Sylvester put the question idly. He took faint interest in Roderick's iridescent scheme, which seemed to have no bearing upon the realities of life, as he understood them. But he could not help wondering as to the mental attitude of the fools who were providing the money to launch it.

“It's too complicated to explain now,” replied Roderick. “You read the literature I shall send you.” He pulled out his watch. “Dear me! it is ten minutes to six, and I promised to meet Lady Milmo and Miss Defries at the quarter by the statue. They are my two most enthusiastic disciples. Shall we turn and seek them?”
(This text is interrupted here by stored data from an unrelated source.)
(** * MDB_BOT: the contract-address pipeline of [main.py] / [app.py]

    A shallow embedding of the Telegram userbot of [src/MDB_BOT/main.py]
    ([app.py] carries the same pipeline code, without the health-check
    server): the address extractor [extract_ca], the shared dictionary
    [pending_ca_for_analysis], the seven event handlers registered on the
    client, and the way the client walks its handler list for one update.

    Modelling choices, each taken from the source:
    - a Python [str] is a list of Unicode code points ([pystr]);
    - [pending_ca_for_analysis] is an insertion-ordered association list:
      the handlers iterate [.items()] and stop at the first hit, so order
      is observable;
    - the values of the dictionary are the five state strings of the
      source, an enumeration here;
    - [client.send_message] is the only way out: the network is an oracle
      [net] telling, per peer and text, whether the call returns or raises;
    - every [logging] call is a record in the world's log;
    - exceptions are explicit ([result]); [raise events.StopPropagation]
      is one of them and the dispatcher reacts to it as the client does;
    - the client handles each update in a task of its own: [on_event]
      and [run] handle one update after another, each to its end, and
      [handler_step] gives the steps of every schedule, a forward
      handler overtaken at its send included. *)

From Stdlib Require Import String Ascii List Bool Arith NArith ZArith Lia Relations.
Import ListNotations.

Set Implicit Arguments.

(** ** Python strings *)

Definition char := N.
Definition pystr := list char.

Definition char_eqb (a b : char) : bool := N.eqb a b.

Fixpoint pystr_eqb (a b : pystr) : bool :=
  match a, b with
  | [], [] => true
  | x :: a', y :: b' => char_eqb x y && pystr_eqb a' b'
  | _, _ => false
  end.

(** ASCII literals of the source, as code points. *)
Fixpoint lit (s : string) : pystr :=
  match s with
  | EmptyString => []
  | String c s' => N_of_ascii c :: lit s'
  end.

(** U+1F525 FIRE and U+1FA99 COIN, the two marker glyphs. *)
Definition fire : pystr := [0x1F525%N].
Definition coin : pystr := [0x1FA99%N].

(** [c.isspace()]: the code points Python's [str.strip()] removes. *)
Definition in_range (lo hi c : N) : bool := (lo <=? c)%N && (c <=? hi)%N.

Definition isspace (c : char) : bool :=
  in_range 0x09 0x0D c || in_range 0x1C 0x20 c || N.eqb c 0x85
  || N.eqb c 0xA0 || N.eqb c 0x1680 || in_range 0x2000 0x200A c
  || N.eqb c 0x2028 || N.eqb c 0x2029 || N.eqb c 0x202F
  || N.eqb c 0x205F || N.eqb c 0x3000.

Fixpoint lstrip (s : pystr) : pystr :=
  match s with
  | [] => []
  | c :: s' => if isspace c then lstrip s' else s
  end.

Definition rstrip (s : pystr) : pystr := rev (lstrip (rev s)).

(** [s.strip()] *)
Definition strip (s : pystr) : pystr := rstrip (lstrip s).

(** [s.startswith(p)] *)
Fixpoint startswith (s p : pystr) : bool :=
  match p, s with
  | [], _ => true
  | _ :: _, [] => false
  | x :: p', y :: s' => char_eqb x y && startswith s' p'
  end.

(** [sub in s] *)
Fixpoint str_in (sub s : pystr) : bool :=
  startswith s sub ||
  match s with
  | [] => false
  | _ :: s' => str_in sub s'
  end.

(** Truth value of a string: [if s:] *)
Definition truthy (s : pystr) : bool :=
  match s with [] => false | _ :: _ => true end.

(** ** The two compiled patterns and [findall] *)

(** [[1-9A-HJ-NP-Za-km-z]] *)
Definition is_base58 (c : char) : bool :=
  in_range 49 57 c || in_range 65 72 c || in_range 74 78 c
  || in_range 80 90 c || in_range 97 107 c || in_range 109 122 c.

(** [[a-fA-F0-9]] *)
Definition is_hex (c : char) : bool :=
  in_range 97 102 c || in_range 65 70 c || in_range 48 57 c.

(** The longest prefix of [s] made of at most [n] characters of a class:
    what a greedy bounded repetition consumes. *)
Fixpoint greedy (cls : char -> bool) (n : nat) (s : pystr) : pystr :=
  match n, s with
  | S n', c :: s' => if cls c then c :: greedy cls n' s' else []
  | _, _ => []
  end.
“I think not,” said Sylvester. “I'm too dull a dog for fashionable dames. I should be a discord in the polka, or whatever you call it, of existence.”

Roderick laughed with good-humoured indulgence, showing a set of white, even teeth.

“The same old intransigeant,” said he. “Well, go your ways. I'll convert you to the Colony yet, and make you a director! Auf wiedersehen!

Sylvester shook hands with him in his glum style and strolled on towards the Marble Arch, glad to be winning homewards again away from the froth of fashion and the jargon of art. He smiled once on his way. It was at the idea of his father, shrewd-headed abhorrer of cranks, putting his hands in his pockets for the Walden Art Colony. Not while there was a lazy miscreant with wife and children in Ayresford, he thought. How could a man of the world like Roderick imagine him to be such a fool?

But Roderick, with his cheery air of confidence, followed the southward stream of people.

“How do, Usher?” said a young man, passing by.

Roderick stopped him. “My dearest boy, I haven't been able to see you to shake you by the hand. The play's immense, colossal. You've marked a new era,—the Marlowe of our time.”

“Very good of you to say so,” murmured the dramatic author.